As with any medication, there are many side effects that a person may experience when taking Symbicort. These side effects can either be mild or severe.

Mild Side Effects

These are very common to experience and often go away within a few days of using the drugs. They may include:

● Pain when speaking and trouble speaking

● Back pain

● Headache

● Nausea or vomiting

● Upper respiratory tract infection, such as the common cold, flu, bronchitis, or sinusitis

● Nasal congestion

● Stomach discomfort

● Oral thrush (a yeast infection in your mouth)

Serious Side Effects

These aren’t that common to experience, but there is a possibility of it happening. They can include:


● Serious asthma-related events
● Nervous system problems
● Decreased growth in children
● Decrease in bone density
● Pneumonia
● Cardiovascular problems
● Bronchospasm
● Increased cortisol levels and decreased function of the adrenal glands
● High blood sugar level
● Increased risk of infection
● Eosinophilia (high level of certain white blood cells)
● Low levels of potassium in the blood

Which is Better; Trelegy or Symbicort?

study compared Trelegy and Symbicort over the course of 24 weeks, where standard doses of each medication were given to patients suffering from respiratory diseases.

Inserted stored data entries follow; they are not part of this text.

Lemma admin_inv W s : Inv W [] None s -> wp_total admin_call (fun s' _ => Inv W [] None s') s.
Proof.
  intros HI. pose proof HI as [Hkeys Hcreds Hlim Hok Hdef [Hw Hn] Hbus HW Hreq Hheld]. unfold admin_call.
  destruct (Inactivity.started_wf _ Hw) as (t & Ht & Htw & Htn).
  destruct (Inactivity.completed_wf t Htw) as (t' & Ht' & Htw' & Htn'); [destruct Hw; lia|].
  assert (E : Inactivity.request_started (inactivity_handler_ s) ≫= Inactivity.request_completed = Ok t')
    by (rewrite Ht; exact Ht').
  apply wp_bind, wp_getS, wp_bind, wp_lift. rewrite E. apply wp_modify.
  constructor; simpl; try done.
  - intros h x Hh. by destruct (Hok h x Hh).
  - split; [done|lia].
Qed.

(** The deletion of a finished handler. *)
Lemma delete_inv W s : Inv W [] None s -> deferred s <> [] ->
  wp_total deleteDeferred (fun s' _ => Inv (W - 1) [] None s') s.
Proof.
  intros HI Hd. unfold deleteDeferred. apply wp_bind, wp_getS. destruct (deferred s) as [|h rest] eqn:Ed; [done|].
  pose proof HI as [Hkeys Hcreds Hlim Hok [Hd1 Hd2] [Hw Hn] Hbus HW Hreq Hheld].
  rewrite Ed in Hd1, Hd2. apply NoDup_cons in Hd1 as [Hhr Hd1].
  destruct (Hd2 h) as [[x Hh] Hrq]; [by constructor|]. destruct (Hok h x Hh) as [Hcan Hnum Hgone Hearly].
  destruct (Hgone Hrq) as [Hst _]. apply wp_bind, wp_modify. unfold destroy.
  apply wp_bind, (wp_update _ h x); [done|].
  apply wp_bind, (wp_get_handler _ h (set_cancelled true x)); [simpl; by rewrite lookup_insert_eq|].
  apply wp_bind, wp_getS.
  assert (Hjv : jview <$> heap s !! h = Some (limiter x, NoJob, cancel_func x)).
  { rewrite Hh. simpl. unfold jview. by rewrite Hst. }
  destruct (Inactivity.completed_wf _ Hw) as (t & Ht & Htw & Htn).
  { rewrite Hn. assert (base.size (heap s) <> 0%nat); [|lia]. intros E%map_size_empty_inv. by rewrite E in Hh. }
  assert (Hfin : forall s', heap s' = <[h := set_cancelled true x]> (heap s) ->
    (forall i, limiter_of i s' = limiter_of i s) -> inactivity_handler_ s' = t ->
    requests_ s' = requests_ s -> request_keys_ s' = request_keys_ s -> deferred s' = rest ->
    bus s' = bus s -> next_call s' = next_call s -> credentials_ s' = credentials_ s ->
    Inv (W - 1) [] None (with_heap (delete h (heap s')) s')).
  { intros s' Eh El Ei Er Ek Edd Eb En Ec. constructor; simpl; rewrite ?Eh, ?Ei, ?Er, ?Ek, ?Edd, ?Eb, ?En, ?Ec, ?delete_insert_eq; try done.
    - rewrite fmap_delete. by apply keys_delete.
    - rewrite omap_delete, delete_id; [done|]. rewrite lookup_omap, Hh. simpl. unfold aview. by rewrite Hst.
    - intros i. rewrite fmap_delete. match goal with |- LimInv i _ ?L => replace L with (limiter_of i s) end.
      { eapply (lim_delete _ _ _ h); [rewrite lookup_fmap; apply Hjv|apply Hlim]. }
      rewrite <- (El i). by destruct i.
    - intros g z [Hne Hz]%lookup_delete_Some. destruct (Hok g z Hz) as [? ? Hg ?].
      split; simpl; rewrite ?Er, ?En, ?Edd; try done. intros Hgr. destruct (Hg Hgr) as [? Hin]. split; [done|].
      rewrite Ed in Hin. apply elem_of_cons in Hin as [|]; [congruence|done].
    - split; [done|]. intros g Hg. destruct (Hd2 g) as [Hs Hr]; [by constructor|]. split; [|done].
      rewrite lookup_delete_ne by congruence. done.
    - split; [done|]. rewrite map_size_delete_Some by done. rewrite Htn, Hn.
      assert (base.size (heap s) <> 0%nat); [|lia]. intros E%map_size_empty_inv. by rewrite E in Hh.
    - rewrite (map_sum_delete weight _ h x Hh) in HW. unfold weight at 1 in HW. rewrite Hst in HW. lia.
    - intros g z [_ Hz]%lookup_delete_Some. by apply (Hreq g).
    - apply held_delete; [done|]. eapply not_held; [exact HI|exact Hh|by rewrite Hst]. }
  apply wp_bind. destruct (cancel_func x) as [c|] eqn:Ecf; simpl; rewrite Ecf.
  - apply wp_modify. apply wp_bind, wp_getS, wp_bind, wp_lift. simpl. rewrite Ht. simpl. apply wp_bind, wp_modify, wp_modify.
    apply Hfin; try done. intros i. pose proof (lim_cancel (limiter x) _ _ h c (eq_trans (lookup_fmap _ _ _) Hjv) (Hlim _)) as Hc.
    destruct i, (limiter x); simpl in *; try done; by rewrite Hc.
  - apply wp_ret, wp_bind, wp_getS, wp_bind, wp_lift. simpl. rewrite Ht. simpl. apply wp_bind, wp_modify, wp_modify.
    apply Hfin; try done.
Qed.


(** A reply at the end of a check or of a creation. *)
Lemma answer_inv W s now h x x' m lg :
  0 < now -> Inv W [] None s -> heap s !! h = Some x -> like x x' -> stage_ x = Checking \/ stage_ x = Creating -> hold !! h = None ->
  wp_total (each (begin_ now) (connected x')) (fun s' _ => Inv (W - 1) [] None s') (finished_state now h x' m lg s).
Proof.
  intros Hnow HI Hh Hlike Hst Hno.
  destruct (head_active W _ s h x HI Hh) as (Hin & t & Hk & Hc & Hht); [by destruct Hst as [-> | ->]|].
  eapply (next_begins (length t) _ W [] []); eauto; try by destruct Hst as [-> | ->].
  - by apply begin__begins.
  - rewrite delete_id; [apply HI|]. rewrite lookup_omap, Hh. simpl. unfold aview. by destruct Hst as [-> | ->].
Qed.

Lemma send_error_inv W s now h x x' msg :
  0 < now -> Inv W [] None s -> heap s !! h = Some x -> like x x' -> stage_ x = Checking \/ stage_ x = Creating -> hold !! h = None ->
  wp_total (sendError now (begin_ now) h msg) (fun s' _ => Inv (W - 1) [] None s') (with_heap (<[h := x']> (heap s)) s).
Proof.
  intros Hnow HI Hh Hlike Hst Hno. destruct (head_active W _ s h x HI Hh) as [Hin _]; [by destruct Hst as [-> | ->]|].
  eapply wp_sendError; [apply lookup_insert_eq|done..|]. intros lg. rewrite finished_state_over. by eapply answer_inv.
Qed.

A questionnaire designed to measure overall health, daily life, and perceived well being in patients with obstructive airways disease, known as St. George’s Respiratory Questionnaire (SGRQ), showed that 50% of patients taking Trelegy responded to the survey and reported life improvement, compared to 41% of the patients taking Symbicort.

Patients taking Trelegy also showed significant improvement in lung functioning compared to patients taking Symbicort.

The study also showed that COPD patients that were treated with Trelegy showed a 35% decrease in exacerbations and also had to be hospitalized less often compared to patients treated with Symbicort.


Trelegy is by far the best lung drug on the market to treat severe respiratory diseases like COPD and asthma. Unlike other inhaler medications that have to be multiple times a day, Trelegy only has to be taken once a day. Trelegy is the only Bronchodilator combination on the market to combine three different medications, unlike other Bronchodilator combinations that combine two.

The medication has also been shown to be ahead of all the available lung-related drugs in results and effectiveness, according to a recently conducted study.

Because Trelegy is a breakthrough medicine compared to typical Bronchodilator combinations, it doesn’t have any competition; this makes the drug far more expensive than any other respiratory drug on the market.

The availability of Trelegy does not lessen the potency of Symbicort, as the latter is still a very effective drug and is far cheaper and more accessible than Trelegy.

Only when Symbicort is compared side by side to Trelegy is when it falls short. Still, most people would be satisfied with using Symbicort for their long-term treatment, but if you have the budget for Trelegy, then it would be a good idea to invest in it.